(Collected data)

--------

Lemma binary_round_abs prec emax m e :
  F32.abs (binary_round prec emax false m e) = binary_round prec emax false m e.
Proof.
  unfold binary_round. destruct (shl_align _ _ _) as [mz ez]. apply binary_round_aux_abs.
Qed.

Lemma of_Z_abs z : 0 <= z -> F32.abs (F32.of_Z z) = F32.of_Z z.
Proof.
  intros Hz. destruct z as [|p|p]; [reflexivity | apply binary_round_abs | lia].
Qed.

Lemma mul_self_abs (x : float) : F32.abs (F32.mul x x) = F32.mul x x.
Proof.
  destruct x as [s|s| |s m e]; cbn; rewrite ?xorb_nilpotent; try reflexivity.
  apply binary_round_aux_abs.
Qed.

Lemma add_abs (x y : float) :
  F32.abs x = x -> F32.abs y = y -> F32.abs (F32.add x y) = F32.add x y.
Proof.
  destruct x as [sx|sx| |sx mx ex], y as [sy|sy| |sy my ey]; cbn;
    intros Hx Hy; try reflexivity; try assumption;
    try (injection Hx as <-); try (injection Hy as <-); try reflexivity.
  unfold F32.add, SFadd. cbn [cond_Zopp].
  unfold binary_normalize.
  destruct (Zpos (fst (shl_align mx ex (Z.min ex ey)))
            + Zpos (fst (shl_align my ey (Z.min ex ey)))) eqn:E; try lia.
  apply binary_round_abs.
Qed.

Lemma div_abs (x y : float) :
  F32.abs x = x -> F32.abs y = y -> F32.abs (F32.div x y) = F32.div x y.
Proof.
  destruct x as [sx|sx| |sx mx ex], y as [sy|sy| |sy my ey]; cbn;
    intros Hx Hy; try reflexivity;
    try (injection Hx as <-); try (injection Hy as <-); try reflexivity.
  unfold F32.div, SFdiv. cbn [xorb].
  destruct (SFdiv_core_binary _ _ _ _ _ _) as [[mz ez] lz].
  apply binary_round_aux_abs.
Qed.

Lemma abs_abs (x : float) : F32.abs (F32.abs x) = F32.abs x.
Proof. now destruct x. Qed.

Lemma for_loop_invariant {S : Type} (P : S -> Prop) (body : Z -> S -> outcome S) n :
  forall lo s s',
    P s ->
    (forall i t t', lo <= i < lo + Z.of_nat n -> P t -> body i t = Returned t' -> P t') ->
    for_loop n lo body s = Returned s' -> P s'.
Proof.
  induction n as [|n IH]; intros lo s s' Hs Hb Hr; cbn [for_loop] in Hr.
  - now injection Hr as <-.
  - destruct (body lo s) as [t| | | |] eqn:E; cbn [bind] in Hr; try discriminate.
    apply (IH (lo + 1) t s'); [| |exact Hr].
    + apply (Hb lo s t); [lia|assumption|assumption].
    + intros i u u' Hi. apply Hb. lia.
Qed.
(* ===================================================================== *)
(** ** The path resolver: the statements *)
(* ===================================================================== *)



(** C9.  The ".pdf" suffix is cut off every part of the path and for both
    kinds of entity: "X.pdf" finds the folder X; under the directory
    "A.pdf" the entries of the folder A are looked up; and no path whose
    last part is the display name of a folder ending in ".pdf" resolves
    to that folder. *)
Theorem pdf_suffix_cut_everywhere (dev : Device) (docs : list Entity)
    (fuel : nat) (w : world) :
  (forall X F,
      has_slash X = false ->
      first_named X None docs = Some (EFolder F) ->
      find_file (S fuel) dev (Path.of_string (X +++ ".pdf")) (Some docs) w
      = (Ok (Some (EFolder F)), w)) /\
  (forall A B F,
      has_slash A = false -> plain_segment B = true ->
      first_named A None docs = Some (EFolder F) ->
      find_file (S (S fuel)) dev
        (Path.joinpath (Path.of_string (A +++ ".pdf")) B) (Some docs) w
      = (Ok (_find_doc B (Some (Folder.id_ F)) docs), w)) /\
  (forall fn F w',
      endswith (Folder.visible_name F) ".pdf" = true ->
      Path.name fn = Folder.visible_name F ->
      find_file fuel dev fn (Some docs) w <> (Ok (Some (EFolder F)), w')).
Proof.
  assert (R : forall X F,
             has_slash X = false ->
             first_named X None docs = Some (EFolder F) ->
             forall k,
               find_file (S k) dev (Path.of_string (X +++ ".pdf"))
                 (Some docs) w
               = (Ok (Some (EFolder F)), w)).
  { intros X F HX HF k.
    rewrite (of_string_plain _ (plain_segment_pdf _ HX)), find_file_S.
    change (Path.mk "" [X +++ ".pdf"]) with (Path.mk "" ([] ++ [X +++ ".pdf"])).
    rewrite parent_snoc, name_snoc. simpl.
    now rewrite find_doc_first_named, strip_pdf_append, HF. }
  split; [|split].
  - intros X F HX HF. now apply R.
  - intros A B F HA HB HF.
    rewrite (joinpath_plain _ _ HB), find_file_S, parent_snoc, name_snoc.
    assert (E : Path.mk (Path.root (Path.of_string (A +++ ".pdf")))
                  (Path.parts (Path.of_string (A +++ ".pdf")))
                = Path.of_string (A +++ ".pdf"))
      by (destruct (Path.of_string (A +++ ".pdf")); reflexivity).
    rewrite E.
    destruct (path_eqb_spec (Path.of_string (A +++ ".pdf")) Path.dot)
      as [D|_].
    { rewrite (of_string_plain _ (plain_segment_pdf _ HA)) in D.
      discriminate. }
    cbn [negb]. now rewrite (R A F HA HF fuel).
  - intros fn F w' HE HN H.
    apply find_file_answer in H as [pid H].
    rewrite find_doc_first_named in H.
    apply first_named_some in H as (_ & H & _). simpl in H.
    rewrite HN in H. symmetry in H. exact (strip_pdf_neq _ HE H).
Qed.

Lemma pdf_suffix_cut_everywhere_witness :
  (first_named "X" None docs_XY = Some (EFolder folder_X) /\
   find_file 1 silent (Path.of_string "X.pdf") (Some docs_XY) w0
   = (Ok (Some (EFolder folder_X)), w0)) /\
  (find_file 2 silent (Path.of_string "X.pdf/Y.pdf") (Some docs_XY) w0
   = (Ok (Some (EDocument document_Y)), w0)) /\
  (endswith (Folder.visible_name folder_scans_pdf) ".pdf" = true /\
   Path.name (Path.of_string "scans.pdf") = "scans.pdf" /\
   find_file 1 silent (Path.of_string "scans.pdf") (Some docs_XY) w0
   <> (Ok (Some (EFolder folder_scans_pdf)), w0)).
Proof.
  pose proof (pdf_suffix_cut_everywhere silent docs_XY 0 w0) as (T1 & T2 & _).
  pose proof (pdf_suffix_cut_everywhere silent docs_XY 1 w0) as (_ & _ & T3).
  split; [|split].
  - split; [reflexivity |].
    exact (T1 "X" folder_X eq_refl eq_refl).
  - exact (T2 "X" "Y.pdf" folder_X eq_refl eq_refl eq_refl).
  - split; [reflexivity |]. split; [reflexivity |].
    exact (T3 (Path.of_string "scans.pdf") folder_scans_pdf w0
             eq_refl eq_refl).
Defined.

(* ===================================================================== *)
(** ** The tree builder *)
(* ===================================================================== *)

Section TreeBuilder.

Variable dev : Device.
Variable answers : string -> list RMApiDocument -> Prop.

Lemma sublistings_mono (P Q : Folder.t -> nat -> list Entity -> Prop) :
  (forall f n r, P f n r -> Q f n r) ->
  forall l n rs, sublistings P l n rs -> sublistings Q l n rs.
Proof.
  intros H l n rs S.
  induction S; constructor; auto.
Qed.

(** A listing stays one when more answers are known. *)
Lemma listing_mono (A B : string -> list RMApiDocument -> Prop) :
  (forall i d, A i d -> B i d) ->
  forall fuel folder_id parent n R,
    listing A fuel folder_id parent n R -> listing B fuel folder_id parent n R.
Proof.
  intros H fuel.
  induction fuel as [|fuel IH]; intros folder_id parent n R L; [exact L |].
  destruct L as (documents & level & subs & D & Lv & S & ->).
  exists documents, level, subs. split; [now apply H |].
  split; [exact Lv |]. split; [|reflexivity].
  apply (sublistings_mono _ _ (fun f m r => IH _ _ m r) _ _ _ S).
Qed.

Lemma answered_mono (tr evs : list event) (lo lo' : nat) (i : string)
    (d : list RMApiDocument) :
  lo' <= lo -> answered dev tr lo i d -> answered dev (tr ++ evs) lo' i d.
Proof.
  intros Hl (t & Ht & N & D & V). exists t.
  split; [lia |]. split; [|auto].
  rewrite nth_error_app1; [exact N |].
  apply nth_error_Some. congruence.
Qed.

Lemma recurse_loop_spec (rec : Folder.t -> M (list Entity))
    (P : list event -> Folder.t -> nat -> list Entity -> Prop) (lo : nat) :
  (forall tr evs f n r, P tr f n r -> P (tr ++ evs) f n r) ->
  (forall f w r w',
      lo <= List.length (trace w) ->
      rec f w = (Ok r, w') ->
      P (trace w') f (next_oid w) r /\
      next_oid w' = next_oid w + List.length r /\
      exists evs, trace w' = trace w ++ evs) ->
  forall docs_ subs w out w',
    lo <= List.length (trace w) ->
    recurse_loop rec docs_ subs w = (Ok out, w') ->
    exists rs,
      out = subs ++ concat rs /\
      sublistings (P (trace w')) docs_ (next_oid w) rs /\
      next_oid w' = next_oid w + List.length (concat rs) /\
      exists evs, trace w' = trace w ++ evs.
Proof.
  intros HM HR docs_.
  induction docs_ as [|[d|f] rest IH]; intros subs w out w' Hlo H.
  - simpl in H. unfold ret in H. injection H as <- <-.
    exists []. simpl. rewrite app_nil_r, Nat.add_0_r.
    repeat split; [constructor |]. exists []. now rewrite app_nil_r.
  - simpl in H. apply IH in H as (rs & -> & S & N & T); [|exact Hlo].
    exists rs. repeat split; auto. now constructor.
  - simpl in H. unfold bind in H.
    destruct (rec f w) as [[r|x|] w1] eqn:E; try discriminate.
    apply HR in E as (HP & HN & e1 & T1); [|exact Hlo].
    apply IH in H as (rs & -> & S & N & e2 & T2).
    2:{ rewrite T1, length_app. lia. }
    exists (r :: rs). simpl. rewrite <- app_assoc, length_app.
    repeat split.
    + constructor; [rewrite T2; now apply HM |]. now rewrite <- HN.
    + lia.
    + exists (e1 ++ e2). now rewrite T2, T1, app_assoc.
Qed.

(** The result of [get_documents] with [recurse=True] is a listing, of
    answers the tablet gave to requests of the call. *)
Lemma get_documents_listing (fuel : nat) (folder_id : option string)
    (retries : Z) (parent : option Folder.t) (w w' : world)
    (R : list Entity) :
  get_documents fuel dev folder_id retries true parent w = (Ok R, w') ->
  listing (answered dev (trace w') (List.length (trace w)))
    fuel folder_id parent (next_oid w) R /\
  next_oid w' = next_oid w + List.length R /\
  exists evs, trace w' = trace w ++ evs.
Proof.
  revert folder_id parent w w' R.
  induction fuel as [|fuel IH]; intros folder_id parent w w' R H.
  - simpl in H. unfold out_of_fuel in H. congruence.
  - rewrite get_documents_S in H. unfold bind in H.
    destruct (read_folder dev folder_id retries w) as [[documents|x|] w1] eqn:E1;
      try discriminate.
    apply read_folder_answered in E1 as (A & N1 & k & T1).
    destruct (convert_loop parent documents [] _) as [[level|x|] w2] eqn:E2;
      try discriminate.
    apply convert_loop_spec in E2 as (level' & -> & L & N2 & T2).
    simpl in L, N2. simpl app in H.
    destruct (recurse_loop _ level' [] w2) as [[subs|x|] w3] eqn:E3;
      try discriminate.
    unfold ret in H. injection H as <- <-.
    apply (recurse_loop_spec _
             (fun tr f =>
                listing (answered dev tr (List.length (trace w)))
                  fuel (Some (Folder.id_ f)) (Some f))
             (List.length (trace w)))
      in E3 as (rs & -> & S & N3 & e3 & T3).
    2:{ intros tr evs f n r. apply listing_mono.
        intros i d Hd. exact (answered_mono tr evs _ _ i d (le_n _) Hd). }
    2:{ intros f v r v' Hv Hf. apply IH in Hf as (Lf & Nf & ef & Tf).
        split; [|split; [exact Nf | now exists ef]].
        revert Lf. apply listing_mono. intros i d Hd.
        rewrite <- (app_nil_r (trace v')).
        exact (answered_mono _ [] _ _ i d Hv Hd). }
    2:{ rewrite T2, T1, !length_app. lia. }
    rewrite N1 in L, N2.
    simpl. split; [|split].
    + exists documents, level', rs. rewrite <- N2.
      split; [|auto]. rewrite T3, T2, <- app_assoc.
      exact (answered_mono _ _ _ _ _ _ (le_n _) A).
    + rewrite length_app. lia.
    + eexists. rewrite T3, T2, T1, <- !app_assoc. reflexivity.
Qed.
Lemma Crawl_single_result_witness :
  published Examples.blog_trace
  = consumed Examples.blog_trace ++ results Examples.blog_end.
Proof.
  destruct (Crawl_single_result
              (Examples.crawler (Examples.config 2 1 "")) Examples.seed
              (Examples.spawned 1) Examples.blog_trace Examples.blog_end
              (CrawlFacts.Crawl_spawns 1) CrawlFacts.run_blog)
    as (_ & _ & Hfifo & _).
  exact Hfifo.
Defined.

Lemma Crawl_no_deadlock_witness :
  (main (Examples.spawned 1) = HasStream
   ∧ Forall (λ w, w = Returned) (workers (Examples.spawned 1))
   ∧ results_closed (Examples.spawned 1) = true)
  ∨ ∃ l s', step (L := GoUrl.lib) (Examples.crawler (Examples.config 2 1 ""))
              (Examples.spawned 1) l s'
      ∧ CrawlMeasure.internal l = true.
Proof.
  apply (Crawl_no_deadlock
           (Examples.crawler (Examples.config 2 1 "")) Examples.seed
           (Examples.spawned 1) [] (Examples.spawned 1)).
  - vm_compute. discriminate.
  - exact (CrawlFacts.Crawl_spawns 1).
  - apply run_nil.
Defined.

Lemma Crawl_terminates_witness :
  (length (List.filter CrawlMeasure.internal Examples.blog_trace) ≤ 1 + 7)%nat.
Proof.
  apply (Crawl_terminates
           (Examples.crawler (Examples.config 2 1 "")) Examples.seed
           (Examples.spawned 1) Examples.blog_trace Examples.blog_end
           (CrawlFacts.Crawl_spawns 1) CrawlFacts.run_blog).
Defined.

Lemma Crawl_delivers_witness :
  main Examples.blog_end = HasStream
  ∧ dropped Examples.blog_trace = []
  ∧ ∃ w result,
      published Examples.blog_trace = [result]
      ∧ crawlURL (Examples.crawler (Examples.config 2 1 "")) w ∅
          Examples.seed 0 = (result, seen Examples.blog_end)
      ∧ URL result = Examples.seed ∧ Depth result = 0.
Proof.
  apply (Crawl_delivers
           (Examples.crawler (Examples.config 2 1 "")) Examples.seed
           (Examples.spawned 1) Examples.blog_trace Examples.blog_end).
  - vm_compute. discriminate.
  - exact (CrawlFacts.Crawl_spawns 1).
  - exact CrawlFacts.run_blog.
  - reflexivity.
  - repeat constructor.
Defined.

Lemma Crawl_without_workers_witness :
  main (Examples.spawned 0) = SendSeed Examples.seed
  ∧ (∀ (l : label (L := GoUrl.lib)) s',
       step (Examples.crawler (Examples.config 2 0 "")) (Examples.spawned 0) l s' →
       l = Cancel ∨ l = CloseResults)
  ∧ workers (Examples.spawned 0) = [] ∧ jobs (Examples.spawned 0) = []
  ∧ published (L := GoUrl.lib) [] = [].
Proof.
  apply (Crawl_without_workers
           (Examples.crawler (Examples.config 2 0 "")) Examples.seed
           (Examples.spawned 0) [] (Examples.spawned 0)).
  - reflexivity.
  - exact (CrawlFacts.Crawl_spawns 0).
  - apply run_nil.
Defined.

Lemma run_monotone_witness :
  seen (Examples.spawned 1) ⊆ seen Examples.blog_end
  ∧ length (workers Examples.blog_end) = length (workers (Examples.spawned 1)).
Proof.
  destruct (run_monotone
              (Examples.crawler (Examples.config 2 1 ""))
              (Examples.spawned 1) Examples.blog_trace Examples.blog_end
              CrawlFacts.run_blog) as (Hseen & _ & _ & _ & Hlen & _).
  split; [exact Hseen|exact Hlen].
Defined.

Lemma Crawl_closed_is_final_witness :
  published (L := GoUrl.lib) [Cancel] = []
  ∧ crawls (L := GoUrl.lib) [Cancel] = [].
Proof.
  destruct (Crawl_closed_is_final
              (Examples.crawler (Examples.config 2 1 "")) Examples.seed
              (Examples.spawned 1) Examples.blog_trace Examples.blog_end
              [Cancel]
              (State {["https://example.com/b"]} true HasStream [] true
                 [Examples.blog_result] true [Returned])
              (CrawlFacts.Crawl_spawns 1) CrawlFacts.run_blog)
    as (_ & _ & _ & Hp & Hc & _).
  - reflexivity.
  - apply (run_snoc _ _ [] Examples.blog_end); [apply run_nil|apply step_cancel].
  - split; [exact Hp|exact Hc].
Defined.
(** * mklndir: the directory hardlinking engine ([mklndir/core.py]) and its
    command line ([mklndir/cli.py])

    A shallow embedding of [DirectoryHardlinker] and of [main] over an
    explicit model of the file system they run against, and the properties
    of the walk: the per-file policy table, statistics accounting, exclusion,
    dry-run, idempotence and error handling; then what a run keeps, what it
    leaves behind, what it prints, and the exit code of the command. *)

From Stdlib Require Import ZArith Lia Ascii String.
From stdpp Require Import base option list strings pretty.

(** ** Paths

    A [pathlib.Path] is modelled as an absolute, normalised path: the list of
    its components, innermost first.  [/a/b/c] is [["c"; "b"; "a"]] and the
    root is [[]].  With this orientation [p / name] is a cons, [p.parent] is
    the tail, and "q lies below p" is [p `suffix_of` q]. *)

Abbreviation path := (list string).

(** [self / name] *)
Definition joinpath (p : path) (name : string) : path := name :: p.
Infix "//" := joinpath (at level 40, left associativity).

(** [self.name] *)
Definition name (p : path) : string :=
  match p with
  | n :: _ => n
  | [] => ""
  end.

(** [self.parent]; the root is its own parent. *)
Definition parent (p : path) : path := tail p.

(** [str(self)] *)
Definition str (p : path) : string :=
  match p with
  | [] => "/"
  | _ => foldr (fun n acc => acc +:+ "/" +:+ n) "" p
  end.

--------

[Problem to solve]: Starting at the first line of the records above, please copy each line exactly until you reach the line containing "Lemma add_abs (x". Include that line and stop there.

[Answer to the problem]:
Lemma binary_round_abs prec emax m e :
  F32.abs (binary_round prec emax false m e) = binary_round prec emax false m e.
Proof.
  unfold binary_round. destruct (shl_align _ _ _) as [mz ez]. apply binary_round_aux_abs.
Qed.

Lemma of_Z_abs z : 0 <= z -> F32.abs (F32.of_Z z) = F32.of_Z z.
Proof.
  intros Hz. destruct z as [|p|p]; [reflexivity | apply binary_round_abs | lia].
Qed.

Lemma mul_self_abs (x : float) : F32.abs (F32.mul x x) = F32.mul x x.
Proof.
  destruct x as [s|s| |s m e]; cbn; rewrite ?xorb_nilpotent; try reflexivity.
  apply binary_round_aux_abs.
Qed.

Lemma add_abs (x y : float) :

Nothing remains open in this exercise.